◆ **Records to process**
Definition abort {A} (f : fault) : M A := fun fr => (Abort f, fr).

Definition bind {A B} (c : M A) (k : A -> M B) : M B :=
  fun fr =>
    match c fr with
    | (Ok a, fr') => k a fr'
    | (Abort f, fr') => (Abort f, fr')
    end.

Notation "x <- c ;; k" := (bind c (fun x => k))
  (at level 90, c at next level, right associativity).
Notation "c ;;; k" := (bind c (fun _ => k))
  (at level 90, right associativity).

(** [int] arithmetic. *)
Definition int_div (a b : Z) : M Z :=
  if b =? 0 then abort DivideByZero
  else if (a =? INT_MIN) && (b =? -1) then abort SignedOverflow
  else ret (Z.quot a b).

Definition int_rem (a b : Z) : M Z :=
  if b =? 0 then abort DivideByZero
  else if (a =? INT_MIN) && (b =? -1) then abort SignedOverflow
  else ret (Z.rem a b).

Definition int_add (a b : Z) : M Z :=
  if is_intb (a + b) then ret (a + b) else abort SignedOverflow.

(** [memoizationVect[i]] as an rvalue and as the target of an assignment. *)
Definition memo_get (i : Z) : M Z :=
  fun fr =>
    if i <? 0 then (Abort IndexOutOfRange, fr)
    else match memoizationVect fr !! Z.to_nat i with
         | Some v => (Ok v, fr)
         | None => (Abort IndexOutOfRange, fr)
         end.

Definition memo_set (i v : Z) : M unit :=
  fun fr =>
    if (i <? 0) || (Z.of_nat (length (memoizationVect fr)) <=? i)
    then (Abort IndexOutOfRange, fr)
    else (Ok tt, {| this := this fr;
                    memoizationVect := <[Z.to_nat i := v]> (memoizationVect fr) |}).

(** The iteration over [m_denominationVector]: the loop variable is the
    running [min_val]. *)
Fixpoint for_each (it : list Z) (body : Z -> Z -> M Z) (min_val : Z) : M Z :=
  match it with
  | [] => ret min_val
  | d :: rest => min_val' <- body min_val d ;; for_each rest body min_val'
  end.

(** ** CalcNumStamps *)

Fixpoint CalcNumStamps (fuel : nat) (request : Z) : M Z :=
  match fuel with
  | O => abort OutOfFuel
  | S fuel' =>
      cached <- memo_get request ;;
      if cached >=? 0 then memo_get request
      else if 0 =? request then ret 0
      else
        min_val <-
          (fun fr =>
             for_each (m_denominationVector (this fr))
               (fun min_val d =>
                  q <- int_div request d ;;
                  if q >? 0 then
                    q <- int_div request d ;;
                    r <- int_rem request d ;;
                    n <- CalcNumStamps fuel' r ;;
                    s <- int_add q n ;;
                    ret (Z.min min_val s)
                  else ret min_val)
               INT_MAX fr) ;;
        memo_set request min_val ;;;
        ret min_val
  end.
(** C2: in [a + b] and [a - b], when [a] has unspecified units and [b] has
    not, [a]'s value is converted into [b]'s units and the result carries
    [b]'s units; in every other case (both unspecified included, where the
    result stays unspecified) [b]'s value is converted into [a]'s units and
    the result carries [a]'s units.  Hence [Dim(5, None) + Dim(1, "in")] and
    [Dim(1, "in") + Dim(5, None)] both equal [Dim(1 + 5/72.0, "in")]. *)
Theorem add_sub_unit_resolution (a b : Dim.t) :
  (Dim.units a = None → Dim.units b ≠ None →
     Dim.__add__ a b =
       (c ← convert (Dim.value a) (Dim.units a) (Dim.units b);
        Ok (Dim.mk (Dim.value b + c)%float (Dim.units b))) ∧
     Dim.__sub__ a b =
       (c ← convert (Dim.value a) (Dim.units a) (Dim.units b);
        Ok (Dim.mk (c - Dim.value b)%float (Dim.units b)))) ∧
  (∀ (u : string) (s : float),
     Dim.units a = None → Dim.units b = Some u → UNIT_MAP !! Some u = Some s →
     Dim.__add__ a b =
       Ok (Dim.mk (Dim.value b + Dim.value a * 1.0 / s)%float (Some u)) ∧
     Dim.__sub__ a b =
       Ok (Dim.mk (Dim.value a * 1.0 / s - Dim.value b)%float (Some u))) ∧
  (¬ (Dim.units a = None ∧ Dim.units b ≠ None) →
     Dim.__add__ a b =
       (c ← convert (Dim.value b) (Dim.units b) (Dim.units a);
        Ok (Dim.mk (Dim.value a + c)%float (Dim.units a))) ∧
     Dim.__sub__ a b =
       (c ← convert (Dim.value b) (Dim.units b) (Dim.units a);
        Ok (Dim.mk (Dim.value a - c)%float (Dim.units a)))) ∧
  (Dim.units a = None → Dim.units b = None →
     Dim.__add__ a b = Ok (Dim.mk (Dim.value a + Dim.value b)%float None) ∧
     Dim.__sub__ a b = Ok (Dim.mk (Dim.value a - Dim.value b)%float None)) ∧
  (∀ r : Dim.t, Dim.__add__ a b = Ok r ∨ Dim.__sub__ a b = Ok r →
     Dim.units r = resolved_units a b) ∧
  (r ← Dim.__add__ (Dim.mk 5 None) (Dim.mk 1 (Some "in"));
   Dim.__eq__ r (Dim.mk (1 + 5 / 72.0) (Some "in"))) = Ok true ∧
  (r ← Dim.__add__ (Dim.mk 1 (Some "in")) (Dim.mk 5 None);
   Dim.__eq__ r (Dim.mk (1 + 5 / 72.0) (Some "in"))) = Ok true ∧
  Dim.__add__ (Dim.mk 5 None) (Dim.mk 1 (Some "in")) =
    Ok (Dim.mk (1 + 5 / 72.0) (Some "in")) ∧
  Dim.__add__ (Dim.mk 1 (Some "in")) (Dim.mk 5 None) =
    Ok (Dim.mk (1 + 5 / 72.0) (Some "in")).
Proof.
  split_and!.
  - apply Dim_add_left_unspecified.
  - intros u s Ha Hb Hs.
    destruct (Dim_add_left_unspecified a b) as [-> ->]; [done|by rewrite Hb|].
    rewrite Ha, Hb.
    rewrite (convert_known _ None (Some u) 1.0%float s) by done.
    done.
  - apply Dim_add_otherwise.
  - intros Ha Hb.
    destruct (Dim_add_otherwise a b) as [-> ->]; [rewrite Hb; tauto|].
    by rewrite Ha, Hb, convert_same.
  - apply Dim_add_units.
  - vm_compute. reflexivity.
  - vm_compute. reflexivity.
  - vm_compute. reflexivity.
  - vm_compute. reflexivity.
Qed.
(** C1 as stated fails for December 9999: the month is valid and its start
    can be built, but the next month is January 10000, which [datetime]
    rejects, so no range is computed and the command ends with
    [ValueError] before any list request. *)
Lemma month_range_december_9999 :
  1 <= 12 <= 12
  /\ datetime_ymd 9999 12 1 = Return (midnight 9999 12 1)
  /\ month_range utc_world 9999 12 = Raise ValueError
  /\ ~ (exists r, month_range utc_world 9999 12 = Return r)
  /\ list_events_for_month utc_world 9999 12 empty_store
     = (empty_store, [TokenRead; Build], Raise ValueError).
Proof.
  assert (H : month_range utc_world 9999 12 = Raise ValueError)
    by (vm_compute; reflexivity).
  repeat split; try lia; try (vm_compute; reflexivity).
  intros [r Hr]. rewrite H in Hr. discriminate.
Qed.

(** January of year 1 gets no range either: to place its midnight on
    the local clock [astimezone] looks a day back, into year 0. *)
Example month_range_january_1 :
  month_range utc_world 1 1 = Raise ValueError
  /\ list_events_for_month utc_world 1 1 empty_store
     = (empty_store, [TokenRead; Build], Raise ValueError).
Proof. split; vm_compute; reflexivity. Qed.

(** Five hours west of UTC, all year round: February 2022 runs from
    midnight of the first to the last millisecond of the 28th, local
    time. *)
Example month_range_west_of_utc :
  exists r,
    month_range (with_zone (fun _ => Return (-18000)) utc_world) 2022 2 = Return r
    /\ aware_isoformat (start_date r) = "2022-02-01T00:00:00-05:00"
    /\ aware_isoformat (end_date r) = "2022-02-28T23:59:59.999000-05:00".
Proof. eexists. split; [vm_compute; reflexivity|]. split; vm_compute; reflexivity. Qed.

(** Where the clocks are put forward at the midnight that starts a month,
    the range does not start with the month.  In Cairo the range of August
    2014 starts at 23:00 on 31 July, an hour before the first instant of
    August (01:00 at UTC+3), and the range of July ends a millisecond
    before that. *)
Example month_range_in_a_gap :
  timestamp (mk_datetime 2014 7 31 22 0 0 0) = 1406844000
  /\ (exists r,
        month_range (with_zone cairo_2014 utc_world) 2014 8 = Return r
        /\ aware_isoformat (start_date r) = "2014-07-31T23:00:00+02:00"
        /\ instant_us (start_date r)
           = instant_us (mk_aware (mk_datetime 2014 8 1 1 0 0 0) 10800)
             - 3600 * US_PER_SECOND)
  /\ (exists r,
        month_range (with_zone cairo_2014 utc_world) 2014 7 = Return r
        /\ aware_isoformat (start_date r) = "2014-07-01T00:00:00+02:00"
        /\ aware_isoformat (end_date r) = "2014-07-31T22:59:59.999000+02:00").
Proof.
  split; [vm_compute; reflexivity|].
  split; eexists; (split; [vm_compute; reflexivity|]);
    split; vm_compute; reflexivity.
Qed.

(** C7, as amended.  [_pretty_print_table] changes the list it is given:
    afterwards the caller's list starts with the header row, followed by
    the rows it held.  Nothing else changes: every other object in the
    store is as before, no object is created, and the events produced are
    prints only. *)
Theorem pretty_print_table_inserts_header w l rs σ :
  objects σ !! l = Some rs ->
  let '(σ', t, _) := _pretty_print_table w l σ in
  objects σ' !! l = Some (header :: rs)
  /\ (forall l', l' <> l -> objects σ' !! l' = objects σ !! l')
  /\ next_ref σ' = next_ref σ
  /\ Forall (fun e => is_print e = true) t.
Proof.
  intros Hl.
  destruct (pretty_print_table_frame w l rs σ Hl) as (t & r & -> & Hprints).
  simpl. repeat split.
  - apply lookup_insert_eq.
  - intros l' Hne. apply lookup_insert_ne. congruence.
  - assumption.
Qed.

Lemma pretty_print_table_inserts_header_witness :
  let '(σ', t, _) :=
    _pretty_print_table utc_world 0%nat (one_list [[Some "2022-10-10"; Some "e1"; Some "Dinner"]]) in
  objects σ' !! 0%nat
  = Some [header; [Some "2022-10-10"; Some "e1"; Some "Dinner"]]
  /\ (forall l', l' <> 0%nat -> objects σ' !! l' = objects (one_list [[Some "2022-10-10"; Some "e1"; Some "Dinner"]]) !! l')
  /\ next_ref σ' = 1%nat
  /\ Forall (fun e => is_print e = true) t.
Proof.
  apply (pretty_print_table_inserts_header utc_world 0%nat
           [[Some "2022-10-10"; Some "e1"; Some "Dinner"]]
           (one_list [[Some "2022-10-10"; Some "e1"; Some "Dinner"]])).
  reflexivity.
Defined.

(** C7 as stated fails: after printing an empty row sequence the caller's
    list is no longer empty, it holds the header row. *)
Lemma pretty_print_table_mutates_argument :
  let '(σ', _, _) := _pretty_print_table utc_world 0%nat (one_list []) in
  objects (one_list []) !! 0%nat = Some []
  /\ objects σ' !! 0%nat = Some [header]
  /\ objects σ' !! 0%nat <> objects (one_list []) !! 0%nat.
Proof.
  rewrite (pretty_print_table_run utc_world 0%nat [] (one_list []) eq_refl
             (List.Forall_nil _)).
  cbn [objects one_list]. rewrite lookup_insert_eq, lookup_singleton_eq.
  repeat split. discriminate.
Qed.

(** C8.  For every sequence of (start, id, title) rows,
    [_pretty_print_table] returns without raising and prints the table
    whose field names are the fixed header and whose rows are the given
    ones; for the empty sequence that is the table of the header alone. *)
Theorem pretty_print_table_never_raises w l rs σ :
  objects σ !! l = Some rs ->
  Forall triple rs ->
  exists σ',
    _pretty_print_table w l σ
    = (σ', [Stdout (get_string w [Some "start"; Some "id"; Some "title"] rs)],
       Return tt).
Proof.
  intros Hl Hrs. eexists. apply (pretty_print_table_run w l rs σ Hl Hrs).
Qed.

Lemma pretty_print_table_never_raises_witness :
  exists σ',
    _pretty_print_table utc_world 0%nat (one_list [])
    = (σ', [Stdout (get_string utc_world [Some "start"; Some "id"; Some "title"] [])],
       Return tt).
Proof.
  apply (pretty_print_table_never_raises utc_world 0%nat [] (one_list [])).
  - reflexivity.
  - constructor.
Defined.

Example header_only_table :
  get_string utc_world header [] = "| start | id | title |".
Proof. reflexivity. Qed.

(** * Further properties *)

(** ** More about obtaining the service *)

(** Splits a hypothesis [l = pre ++ x :: post] over a trace [l] of known
    length. *)
Ltac split_trace H pre :=
  repeat (destruct pre as [|? pre]; simpl in H;
          [try discriminate H | first [discriminate H | injection H as <- H]]).

(** X1.  [_create_service] leaves the object store as it was, and all it
    does is set-up: reading, refreshing or writing the token, the consent
    flow, building the service, printing.  The only calls that leave the
    machine are the refresh, the consent flow and the build. *)
Theorem create_service_only_sets_up w σ :
  let '(σ', t, _) := _create_service w σ in
  σ' = σ
  /\ Forall (fun e => is_setup e = true) t
  /\ (forall e, In e t -> is_network_call e = true ->
      e = TokenRefresh \/ e = Consent \/ e = Build).
Proof.
  destruct (create_service_shape w σ) as (t & r & -> & Hsetup & _).
  repeat split; trivial.
  intros e Hin Hnet. apply (setup_In _ _ Hsetup) in Hin.
  destruct e; simpl in *; try discriminate; auto.
Qed.

(** Follows [_create_service] through every answer of the world. *)
Ltac service_step w :=
  match goal with
  | |- context [token_json w] => destruct (token_json w) as [[?|?]|] eqn:?
  | |- context [valid ?c] => destruct (valid c) eqn:?
  | |- context [expired ?c] => destruct (expired c) eqn:?
  | |- context [refresh_token ?c] => destruct (refresh_token c) eqn:?
  | |- context [refresh w] => destruct (refresh w) as [[]|?] eqn:?
  | |- context [run_local_server w] =>
      destruct (run_local_server w) as [[]|?] eqn:?
  | |- context [token_write w] => destruct (token_write w) as [[]|?] eqn:?
  | |- context [build w] => destruct (build w) as [[]|[]] eqn:?
  end; simpl.

Ltac service_cases w := unfold _create_service; run; repeat service_step w.

(** X2.  With a token file that holds valid credentials,
    [_create_service] reads the token and builds the service at once: no
    refresh, no consent flow, no write of [token.json].  After the build
    there is at most the printed error. *)
Theorem valid_token_goes_straight_to_build w σ c :
  token_json w = Some (Return c) ->
  valid c = true ->
  exists t' r,
    _create_service w σ = (σ, TokenRead :: Build :: t', r)
    /\ Forall (fun e => is_print e = true) t'.
Proof.
  intros Htok Hvalid. unfold _create_service. run.
  rewrite Htok. simpl. rewrite Hvalid. simpl.
  destruct (build w) as [[]|[]]; simpl;
    eexists _, _; (split; [reflexivity|]); repeat constructor.
Qed.

Lemma valid_token_goes_straight_to_build_witness :
  exists t' r,
    _create_service utc_world empty_store
    = (empty_store, TokenRead :: Build :: t', r)
    /\ Forall (fun e => is_print e = true) t'.
Proof.
  apply (valid_token_goes_straight_to_build utc_world empty_store
           (mk_credentials true false true)); reflexivity.
Defined.

(** X3.  In every run of [_create_service], [token.json] is written only
    directly after the consent flow.  A run that refreshes the token
    neither runs the consent flow nor writes the file: refreshed
    credentials are not saved. *)
Theorem token_written_only_after_consent w σ :
  let '(_, t, _) := _create_service w σ in
  (forall pre post,
      t = pre ++ TokenWrite :: post -> exists pre', pre = pre' ++ [Consent])
  /\ (In TokenRefresh t -> ~ In TokenWrite t /\ ~ In Consent t).
Proof.
  service_cases w;
    (split;
     [ intros pre post H; split_trace H pre; eexists; prefix
     | intros Hin; simpl in *; intuition discriminate ]).
Qed.

(** X4.  When [_create_service] ends with an exception it has printed
    nothing; and if the build was reached, the exception is the one
    [build] raised and it is not an [HttpError], since those are caught. *)
Theorem create_service_raises_quietly w σ σ' t e :
  _create_service w σ = (σ', t, Raise e) ->
  (forall text, ~ In (Stdout text) t)
  /\ (In Build t -> build w = Raise e /\ forall s x, e <> HttpError s x).
Proof.
  revert σ' t e. service_cases w; intros σ' t e' Heq;
    try discriminate Heq; injection Heq as <- <- <-;
    (split;
     [ intros line Hin; simpl in Hin; intuition discriminate
     | intros Hin; simpl in Hin;
       first [ solve [exfalso; intuition discriminate]
             | split; [first [reflexivity | assumption]
                      | intros s x; discriminate] ] ]).
Qed.

Lemma create_service_raises_quietly_witness :
  (forall text, ~ In (Stdout text) [TokenRead; Build])
  /\ (In Build [TokenRead; Build] ->
      build (with_build (Raise connection_lost) utc_world) = Raise connection_lost
      /\ forall s x, connection_lost <> HttpError s x).
Proof.
  apply (create_service_raises_quietly
           (with_build (Raise connection_lost) utc_world)
           empty_store empty_store).
  reflexivity.
Defined.

(** ** More about the list commands *)

Lemma event_row_complete e :
  missing_key e = None -> event_row e = Return (row_cells e).
Proof.
  unfold missing_key, event_row, event_start, row_cells.
  destruct (e_start e), (e_id e), (e_summary e); simpl; try discriminate.
  reflexivity.
Qed.

Lemma event_row_missing e k :
  missing_key e = Some k -> event_row e = Raise (KeyError k).
Proof.
  unfold missing_key, event_row, event_start.
  destruct (e_start e), (e_id e), (e_summary e); simpl;
    intros [= <-]; reflexivity.
Qed.

Lemma mapM_event_row_cons e evs :
  mapM event_row (e :: evs)
  = rbind (event_row e) (fun row =>
      rbind (mapM event_row evs) (fun rows => Return (row :: rows))).
Proof. reflexivity. Qed.

Lemma mapM_event_row_complete evs :
  Forall (fun e => missing_key e = None) evs ->
  mapM event_row evs = Return (map row_cells evs).
Proof.
  induction 1 as [|e evs He _ IH]; [reflexivity|].
  rewrite mapM_event_row_cons, (event_row_complete e He), IH. reflexivity.
Qed.

Lemma mapM_event_row_missing good bad rest k :
  Forall (fun e => missing_key e = None) good ->
  missing_key bad = Some k ->
  mapM event_row (good ++ bad :: rest) = Raise (KeyError k).
Proof.
  intros Hgood Hbad.
  induction Hgood as [|e evs He _ IH].
  - simpl app. rewrite mapM_event_row_cons, (event_row_missing bad k Hbad).
    reflexivity.
  - simpl app. rewrite mapM_event_row_cons, (event_row_complete e He), IH.
    reflexivity.
Qed.

Lemma row_cells_triple evs : Forall triple (map row_cells evs).
Proof. induction evs; constructor; [reflexivity | assumption]. Qed.

Section Listing.
Context (w : world).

◆ **What to produce**
Copy whichever lines in the listing above hold "runs".

◆ **Solution to the problem**
(** Five hours west of UTC, all year round: February 2022 runs from
    neither runs the consent flow nor writes the file: refreshed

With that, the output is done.